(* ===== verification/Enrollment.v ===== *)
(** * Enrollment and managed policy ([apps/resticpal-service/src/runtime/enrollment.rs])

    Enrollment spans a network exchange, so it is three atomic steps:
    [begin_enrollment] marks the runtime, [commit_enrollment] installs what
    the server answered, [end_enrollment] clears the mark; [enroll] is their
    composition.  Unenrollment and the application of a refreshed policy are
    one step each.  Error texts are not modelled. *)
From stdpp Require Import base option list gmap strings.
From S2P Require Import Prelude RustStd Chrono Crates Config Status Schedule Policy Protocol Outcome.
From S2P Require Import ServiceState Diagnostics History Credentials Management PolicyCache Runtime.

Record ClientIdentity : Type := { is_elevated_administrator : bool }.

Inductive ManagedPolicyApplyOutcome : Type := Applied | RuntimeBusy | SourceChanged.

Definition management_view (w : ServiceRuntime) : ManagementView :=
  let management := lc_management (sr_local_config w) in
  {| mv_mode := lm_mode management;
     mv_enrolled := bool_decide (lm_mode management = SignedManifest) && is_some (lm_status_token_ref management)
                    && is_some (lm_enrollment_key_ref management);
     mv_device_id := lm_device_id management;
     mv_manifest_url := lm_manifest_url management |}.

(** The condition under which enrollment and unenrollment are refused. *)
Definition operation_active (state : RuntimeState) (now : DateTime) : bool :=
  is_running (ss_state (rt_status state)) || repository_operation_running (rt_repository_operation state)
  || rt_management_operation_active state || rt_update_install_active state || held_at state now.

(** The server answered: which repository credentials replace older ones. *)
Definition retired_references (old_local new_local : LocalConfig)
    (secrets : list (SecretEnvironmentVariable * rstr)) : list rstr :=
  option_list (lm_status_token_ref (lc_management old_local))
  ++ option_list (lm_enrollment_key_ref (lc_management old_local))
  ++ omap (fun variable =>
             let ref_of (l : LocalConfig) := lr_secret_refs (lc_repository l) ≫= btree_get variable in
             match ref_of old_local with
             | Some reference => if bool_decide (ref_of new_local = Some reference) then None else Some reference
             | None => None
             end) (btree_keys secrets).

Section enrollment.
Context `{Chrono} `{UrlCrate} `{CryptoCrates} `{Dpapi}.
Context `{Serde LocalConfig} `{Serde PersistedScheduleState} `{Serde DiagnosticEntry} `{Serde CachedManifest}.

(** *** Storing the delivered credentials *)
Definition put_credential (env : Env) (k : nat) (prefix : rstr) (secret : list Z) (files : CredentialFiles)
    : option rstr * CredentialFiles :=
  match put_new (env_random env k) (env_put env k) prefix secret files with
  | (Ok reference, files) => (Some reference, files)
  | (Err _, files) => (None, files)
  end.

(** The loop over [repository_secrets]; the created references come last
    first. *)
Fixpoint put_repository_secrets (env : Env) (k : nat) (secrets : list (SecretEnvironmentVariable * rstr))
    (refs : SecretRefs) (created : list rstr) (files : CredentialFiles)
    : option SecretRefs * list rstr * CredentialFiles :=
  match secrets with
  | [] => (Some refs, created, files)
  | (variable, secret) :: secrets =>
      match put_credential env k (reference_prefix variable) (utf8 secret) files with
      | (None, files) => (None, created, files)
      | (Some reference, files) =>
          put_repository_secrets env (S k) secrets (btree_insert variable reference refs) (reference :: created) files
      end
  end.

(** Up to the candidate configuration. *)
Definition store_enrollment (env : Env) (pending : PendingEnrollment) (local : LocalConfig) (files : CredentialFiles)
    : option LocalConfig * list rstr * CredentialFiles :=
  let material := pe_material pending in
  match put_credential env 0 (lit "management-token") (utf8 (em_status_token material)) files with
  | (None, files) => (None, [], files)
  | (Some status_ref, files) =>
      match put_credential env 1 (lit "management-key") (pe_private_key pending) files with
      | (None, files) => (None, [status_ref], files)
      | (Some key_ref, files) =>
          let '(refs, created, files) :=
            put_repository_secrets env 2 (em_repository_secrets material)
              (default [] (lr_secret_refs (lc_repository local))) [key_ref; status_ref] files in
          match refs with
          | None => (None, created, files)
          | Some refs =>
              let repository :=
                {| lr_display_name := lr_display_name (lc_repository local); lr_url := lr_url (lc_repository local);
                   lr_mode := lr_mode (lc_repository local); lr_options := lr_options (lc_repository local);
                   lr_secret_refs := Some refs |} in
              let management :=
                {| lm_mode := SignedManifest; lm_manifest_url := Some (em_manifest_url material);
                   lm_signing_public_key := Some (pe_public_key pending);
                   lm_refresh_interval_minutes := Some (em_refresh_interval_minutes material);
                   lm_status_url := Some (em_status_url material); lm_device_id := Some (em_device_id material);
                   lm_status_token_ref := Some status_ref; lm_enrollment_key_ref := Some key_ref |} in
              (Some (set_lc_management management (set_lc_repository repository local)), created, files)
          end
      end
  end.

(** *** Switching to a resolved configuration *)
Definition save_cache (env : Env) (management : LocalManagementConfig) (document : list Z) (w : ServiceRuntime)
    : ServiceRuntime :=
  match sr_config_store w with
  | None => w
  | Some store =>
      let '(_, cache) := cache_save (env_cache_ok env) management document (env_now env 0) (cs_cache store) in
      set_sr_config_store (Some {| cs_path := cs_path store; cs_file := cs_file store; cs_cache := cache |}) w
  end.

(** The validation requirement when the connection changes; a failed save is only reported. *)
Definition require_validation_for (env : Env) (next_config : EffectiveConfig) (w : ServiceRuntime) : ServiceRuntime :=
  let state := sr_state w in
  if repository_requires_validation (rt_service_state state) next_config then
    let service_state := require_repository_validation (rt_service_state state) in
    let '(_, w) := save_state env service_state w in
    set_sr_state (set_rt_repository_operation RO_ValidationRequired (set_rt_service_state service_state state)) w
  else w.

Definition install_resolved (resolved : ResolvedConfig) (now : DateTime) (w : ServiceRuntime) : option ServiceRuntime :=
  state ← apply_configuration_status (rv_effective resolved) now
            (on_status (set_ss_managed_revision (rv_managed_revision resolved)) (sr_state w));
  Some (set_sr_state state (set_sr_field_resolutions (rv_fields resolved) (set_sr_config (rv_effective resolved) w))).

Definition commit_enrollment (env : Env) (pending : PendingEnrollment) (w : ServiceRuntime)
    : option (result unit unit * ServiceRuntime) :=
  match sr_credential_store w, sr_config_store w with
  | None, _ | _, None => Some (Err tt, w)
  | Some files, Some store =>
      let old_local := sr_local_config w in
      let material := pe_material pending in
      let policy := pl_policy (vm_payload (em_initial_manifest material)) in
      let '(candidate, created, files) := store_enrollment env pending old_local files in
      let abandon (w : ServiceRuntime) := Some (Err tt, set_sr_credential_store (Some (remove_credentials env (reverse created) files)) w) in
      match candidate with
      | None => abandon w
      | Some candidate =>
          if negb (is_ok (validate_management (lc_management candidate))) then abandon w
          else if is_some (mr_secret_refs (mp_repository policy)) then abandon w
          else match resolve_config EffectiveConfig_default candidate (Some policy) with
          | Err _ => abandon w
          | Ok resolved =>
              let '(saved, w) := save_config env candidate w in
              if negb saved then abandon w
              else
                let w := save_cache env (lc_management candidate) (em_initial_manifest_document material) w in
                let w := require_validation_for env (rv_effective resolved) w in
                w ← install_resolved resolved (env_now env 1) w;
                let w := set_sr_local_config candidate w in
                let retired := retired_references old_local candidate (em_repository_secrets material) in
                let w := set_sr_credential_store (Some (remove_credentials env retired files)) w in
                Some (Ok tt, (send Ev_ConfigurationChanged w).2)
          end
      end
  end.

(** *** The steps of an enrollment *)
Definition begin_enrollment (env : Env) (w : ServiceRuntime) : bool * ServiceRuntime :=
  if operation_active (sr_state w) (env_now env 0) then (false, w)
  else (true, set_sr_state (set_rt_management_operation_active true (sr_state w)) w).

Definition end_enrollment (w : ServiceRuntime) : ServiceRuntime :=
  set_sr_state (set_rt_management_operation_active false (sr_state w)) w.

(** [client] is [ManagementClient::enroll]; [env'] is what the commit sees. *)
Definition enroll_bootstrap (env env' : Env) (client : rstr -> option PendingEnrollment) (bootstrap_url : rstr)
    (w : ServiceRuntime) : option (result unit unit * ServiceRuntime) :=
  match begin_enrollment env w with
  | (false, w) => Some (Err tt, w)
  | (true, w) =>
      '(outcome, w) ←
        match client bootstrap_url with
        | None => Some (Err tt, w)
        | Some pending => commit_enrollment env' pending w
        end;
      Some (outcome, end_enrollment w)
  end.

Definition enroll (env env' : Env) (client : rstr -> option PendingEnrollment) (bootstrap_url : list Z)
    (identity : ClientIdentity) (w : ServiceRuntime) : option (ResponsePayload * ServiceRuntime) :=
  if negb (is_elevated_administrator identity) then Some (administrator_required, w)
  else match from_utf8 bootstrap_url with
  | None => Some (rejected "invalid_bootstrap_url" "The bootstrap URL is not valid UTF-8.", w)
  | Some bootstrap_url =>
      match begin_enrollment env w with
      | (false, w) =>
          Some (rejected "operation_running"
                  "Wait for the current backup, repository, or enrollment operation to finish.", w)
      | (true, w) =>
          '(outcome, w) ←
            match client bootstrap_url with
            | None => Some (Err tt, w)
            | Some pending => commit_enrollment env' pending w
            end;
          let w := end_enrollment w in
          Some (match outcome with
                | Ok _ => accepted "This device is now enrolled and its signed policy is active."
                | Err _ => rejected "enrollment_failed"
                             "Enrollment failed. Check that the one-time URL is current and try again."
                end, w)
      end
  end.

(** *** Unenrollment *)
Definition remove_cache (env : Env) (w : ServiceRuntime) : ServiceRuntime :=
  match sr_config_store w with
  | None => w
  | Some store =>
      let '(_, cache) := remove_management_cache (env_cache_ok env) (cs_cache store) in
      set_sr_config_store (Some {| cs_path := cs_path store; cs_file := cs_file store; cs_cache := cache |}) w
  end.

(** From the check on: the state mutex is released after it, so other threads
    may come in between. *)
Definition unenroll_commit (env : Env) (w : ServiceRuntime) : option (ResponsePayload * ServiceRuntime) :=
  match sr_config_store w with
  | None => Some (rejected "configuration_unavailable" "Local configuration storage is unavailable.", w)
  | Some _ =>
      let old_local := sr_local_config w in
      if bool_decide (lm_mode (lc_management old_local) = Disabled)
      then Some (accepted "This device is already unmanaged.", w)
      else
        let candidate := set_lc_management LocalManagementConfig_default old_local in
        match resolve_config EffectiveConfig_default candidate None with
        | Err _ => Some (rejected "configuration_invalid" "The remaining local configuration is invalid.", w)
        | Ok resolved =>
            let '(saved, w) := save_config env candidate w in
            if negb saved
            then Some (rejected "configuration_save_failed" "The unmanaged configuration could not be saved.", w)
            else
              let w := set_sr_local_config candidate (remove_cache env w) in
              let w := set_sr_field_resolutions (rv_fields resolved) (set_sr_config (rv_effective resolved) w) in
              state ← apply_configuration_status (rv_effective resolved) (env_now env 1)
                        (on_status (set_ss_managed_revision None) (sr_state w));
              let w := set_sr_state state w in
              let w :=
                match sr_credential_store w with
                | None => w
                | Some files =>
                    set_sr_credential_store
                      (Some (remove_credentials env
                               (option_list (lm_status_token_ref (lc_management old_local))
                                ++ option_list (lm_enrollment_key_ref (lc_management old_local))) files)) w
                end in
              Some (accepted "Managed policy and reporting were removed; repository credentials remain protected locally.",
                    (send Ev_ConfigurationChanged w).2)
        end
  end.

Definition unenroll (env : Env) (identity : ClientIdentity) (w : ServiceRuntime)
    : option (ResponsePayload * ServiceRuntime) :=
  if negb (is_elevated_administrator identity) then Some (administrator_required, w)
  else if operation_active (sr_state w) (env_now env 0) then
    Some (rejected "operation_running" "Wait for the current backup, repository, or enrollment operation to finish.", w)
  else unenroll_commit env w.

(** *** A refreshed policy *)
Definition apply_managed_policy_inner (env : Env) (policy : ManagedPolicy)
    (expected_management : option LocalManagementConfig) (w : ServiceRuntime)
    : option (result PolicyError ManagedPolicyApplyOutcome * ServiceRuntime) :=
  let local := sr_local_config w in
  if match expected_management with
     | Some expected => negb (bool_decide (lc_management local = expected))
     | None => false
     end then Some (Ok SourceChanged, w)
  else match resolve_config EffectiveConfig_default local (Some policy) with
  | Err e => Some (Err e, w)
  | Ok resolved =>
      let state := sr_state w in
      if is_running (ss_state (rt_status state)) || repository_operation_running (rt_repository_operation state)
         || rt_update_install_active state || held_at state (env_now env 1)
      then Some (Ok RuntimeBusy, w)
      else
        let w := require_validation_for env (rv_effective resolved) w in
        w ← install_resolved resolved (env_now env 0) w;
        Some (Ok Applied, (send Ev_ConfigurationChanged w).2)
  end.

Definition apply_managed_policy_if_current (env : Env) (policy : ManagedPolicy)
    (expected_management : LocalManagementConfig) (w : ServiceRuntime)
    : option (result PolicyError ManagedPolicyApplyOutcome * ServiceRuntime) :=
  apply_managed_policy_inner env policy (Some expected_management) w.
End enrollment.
----------------
Give again, exactly as written, the lines running from the first line of the data above through the line that contains "Inductive ManagedPolicyApplyOutcome : Type".

(* ===== verification/Enrollment.v ===== *)
(** * Enrollment and managed policy ([apps/resticpal-service/src/runtime/enrollment.rs])

    Enrollment spans a network exchange, so it is three atomic steps:
    [begin_enrollment] marks the runtime, [commit_enrollment] installs what
    the server answered, [end_enrollment] clears the mark; [enroll] is their
    composition.  Unenrollment and the application of a refreshed policy are
    one step each.  Error texts are not modelled. *)
From stdpp Require Import base option list gmap strings.
From S2P Require Import Prelude RustStd Chrono Crates Config Status Schedule Policy Protocol Outcome.
From S2P Require Import ServiceState Diagnostics History Credentials Management PolicyCache Runtime.

Record ClientIdentity : Type := { is_elevated_administrator : bool }.

Inductive ManagedPolicyApplyOutcome : Type := Applied | RuntimeBusy | SourceChanged.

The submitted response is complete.